The tropical wet climate of Queensland, Australia is perfect for ornamental Ficus trees. Most tropical figs can grow very large, covering vast areas wider than the tree is tall making them unsuitable for all but the largest planting areas. Naturally they grow among the rain forest trees and on the edges of the rain forest called dry forests. They grow in just about any type of soil, as long as it drains well. Some do not even need soil, and grow directly on rocks or on other trees. Most species of tropical ficus can withstand short temperature drops to freezing and some frost, which allows them to thrive in subtropical climates like in the state of New South Wales just south of Queensland.
Moreton Bay Fig
Moreton Bay figs (scientific name Ficus macrophylla) are native to the tropical and subtropical coastline of eastern Australia from the York Peninsula in the north of Queensland to northern New South Wales in the south. They can reach up to 200 feet tall and have 6 to 12 inch long oval glossy green leaves.
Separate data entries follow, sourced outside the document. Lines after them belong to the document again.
(** *** Frame directives *)

(** The shape shared by the two frame patterns and the font pattern: a
    literal opening, blanks, a captured run of digits, a closing
    parenthesis. *)
Definition sized_pattern (opening : pystr) : regex :=
  Lit opening @@ Rep CSpace 0 true @@ Group (Rep CDigit 1 true) @@ Lit (py ")").

Definition combined_directive : pystr := py ".frame(width: 100, height: 50)".

(** *** Color constructors *)







(** *** ViewModel files *)








Definition rule_is (name : pystr) (v : Violation) : bool := str_eqb (rule v) name.

(** *** Forced unwraps, in the words of the specification *)

Definition is_newline (c : char) : bool := (c =? newline)%N.









(** *** Touch targets and integer conversion *)

(** [int] refuses a string of this many digits. *)
Definition int_refuses (ds : pystr) : bool :=
  (640 <? List.length ds) && (0 <? int_max_str_digits env)
  && (int_max_str_digits env <? List.length ds).

(** What [check_touch_target_sizes] reports for one match when the
    conversion of its group succeeds. *)
Definition touch_report (code : pystr) (m : pymatch) : list Violation :=
  match py_int (group1 code m) with
  | inr size => if (size <? 44)%N then [touch_violation code size m] else []
  | inl _ => []
  end.


(** [int] accepts the digits of every touch-target match of the text: the
    analysis of such a text raises nothing. *)
Definition literals_accepted (code : pystr) : Prop :=
  forall m ds,
    In m (finditer touch_pattern code) -> group1 code m = Some ds ->
    int_refuses ds = false.

(** *** Lines and counts, rule by rule *)

(** The patterns whose matches the rules report. *)
Definition trigger_patterns : list regex :=
  map fst frame_patterns ++ color_patterns
  ++ [font_pattern; force_unwrap_pattern; touch_pattern; viewmodel_pattern;
      button_open_pattern].

(** The number of lines of a text. *)
Definition line_count (code : pystr) : nat := count code newline + 1.

(** A violation of the file-scoped rule has no line; any other one has a
    line of the text. *)
Definition line_ok (code : pystr) (v : Violation) : Prop :=
  match line v with
  | Some l => 1 <= l <= line_count code /\ rule v <> py "missing_viewmodel_state"
  | None => rule v = py "missing_viewmodel_state"
  end.

(** How many violations of a rule a list holds. *)
Definition count_rule (name : pystr) (vs : list Violation) : nat :=
  List.length (filter (rule_is name) vs).

Definition line_le (a b : option nat) : Prop :=
  match a, b with
  | Some x, Some y => x <= y
  | _, _ => False
  end.

(** *** Occurrences inside a window *)

(** [sub] stands in the text at offset [i]. *)
Definition stands_at (sub code : pystr) (i : nat) : Prop :=
  starts_with sub (skipn i code) = true.

(** [sub] stands in the text somewhere from offset [lo] on and ends at or
    before offset [hi]. *)
Definition stands_within (sub code : pystr) (lo hi : nat) : Prop :=
  exists i, lo <= i /\ i + List.length sub <= hi /\ stands_at sub code i.

(** *** Sized directives *)

(** At offset [p] the text reads [opening], blanks, the non-empty run of
    decimal digits [ds] and a closing parenthesis. *)
Definition sized_directive_at (opening code : pystr) (p : nat) (ds : pystr) : Prop :=
  exists ws rest,
    skipn p code = opening ++ ws ++ ds ++ py ")" ++ rest
    /\ forallb isspace ws = true
    /\ forallb isdecimal ds = true /\ ds <> [].


(** The openings of the two frame patterns, each with its description. *)
Definition frame_openings : list (pystr * pystr) :=
  [ (py ".frame(width:", py "Hardcoded frame width");
    (py ".frame(height:", py "Hardcoded frame height") ].
(** X21.  When product identifiers are unique in the catalog, no sales
    row is counted twice: the revenue of a category is the sum of price
    over the sales rows whose product the catalog lists under the
    category, each row taken once, in the order of the join. *)
Theorem calculate_category_revenue_rows_once :
  forall (sales_data : list Sale) (products : list Product),
    NoDup (map p_product_id products) ->
    forall c v,
      In (c, v) (calculate_category_revenue sales_data products) ->
      exists rows : list Sale,
        v = sum (map price rows) /\
        Permutation rows
          (filter (fun s =>
                     existsb (fun p =>
                                eqb (p_product_id p) (product_id s)
                                && eqb (p_product_category_name p) (Some c))
                             products)
                  sales_data).
Proof.
  intros sales_data products Hnd c v Hin.
  unfold calculate_category_revenue, sort_values_desc in Hin.
  apply sort_In in Hin. rewrite groupby_sum_unfold in Hin.
  apply in_map_iff in Hin. destruct Hin as [k [E _]].
  inversion E; subst k v.
  set (merged := merge p_product_id product_id products sales_data).
  exists (map snd (filter (fun m => eqb (p_product_category_name (fst m))
                                        (Some c)) merged)).
  split.
  - rewrite map_map. f_equal.
    exact (dropna_key_group (fun m => p_product_category_name (fst m))
                            (fun m => price (snd m)) merged c).
  - apply (merge_snd_Permutation p_product_id product_id
             (fun p => eqb (p_product_category_name p) (Some c))).
    exact Hnd.
Qed.
(** ** Stop channels *)

(** What [DeregisterAll] leaves in the channels: what was there, and
    one value for each task of the map. *)
Lemma DeregisterAll_fullChans (s : gset nat) (tasks : gmap string checkTask) c :
  c ∈ map_fold (fun _ task acc => {[stopChan task]} ∪ acc) s tasks <->
  c ∈ s \/ exists name task, tasks !! name = Some task /\ stopChan task = c.
Proof.
  apply (map_fold_weak_ind (fun acc (m : gmap string checkTask) =>
    c ∈ acc <-> c ∈ s \/ exists name task, m !! name = Some task /\ stopChan task = c)).
  - split; [by left|]. intros [Hc | (name & task & Hm & _)]; [done|].
    by rewrite lookup_empty in Hm.
  - intros k task m acc Hk IH. rewrite elem_of_union, elem_of_singleton, IH. split.
    + intros [-> | [Hc | (name & task' & Hm & Hch)]].
      * right. exists k, task. by rewrite lookup_insert_eq.
      * by left.
      * right. exists name, task'. split; [|done].
        rewrite lookup_insert_ne; [done|]. intros ->. congruence.
    + intros [Hc | (name & task' & Hm & Hch)]; [by right; left|].
      destruct (decide (k = name)) as [->|Hne].
      * rewrite lookup_insert_eq in Hm. injection Hm as <-. by left.
      * rewrite lookup_insert_ne in Hm by done. right. right. eauto.
Qed.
This is not a plant to use in a small space and does best when planted in very large open areas like public parks where it has room to spread. Moreton Bay figs naturally grow as strangler figs in the branches of other trees with massive aerial root systems wrapping around host's trunk choking and shading them them until they die. In an open area these roots will form multiple trunks, allowing the tree to spread.
Hills Weeping Fig
Hills weeping fig (scientific name Ficus microcarpa var. hillii) is a smaller tropical Ficus native to Queensland. It reaches 50 to 100 feet tall and about 50 feet wide. It sometimes grows as a strangler and its roots can be invasive damaging water pipes, foundations and sidewalks. However, the tree is manageable if pruned to a single trunk when young. It has 3 to 4 inch long leaves on weeping branches in a dense rounded canopy.
The figs are under 4 inches in diameter and ripen to a pink color with green-yellow warts. It is an extremely urban tolerant tree and is commonly planted along roads and in parks in tropical and subtropical Australia.
Rusty figs (scientific name Ficus rubignosa) are a tropical Ficus commonly found in Queensland. It grows naturally along rocky hills and on slopes in the margins of the rain forest. They are among the best tropical ficus trees for landscape use and can tolerate drier conditions than other tropical ficus. They grow to 50 feet tall with a spread of up to 60 feet.
Although they do develop as stranglers, they can be managed for landscapes but should be kept away from underground utility lines. The main attraction of the rusty fig is the small 3 to 6 inch long glossy green leaves that are rust colored on the undersides. As a bonus they attract seed eating birds and butterflies.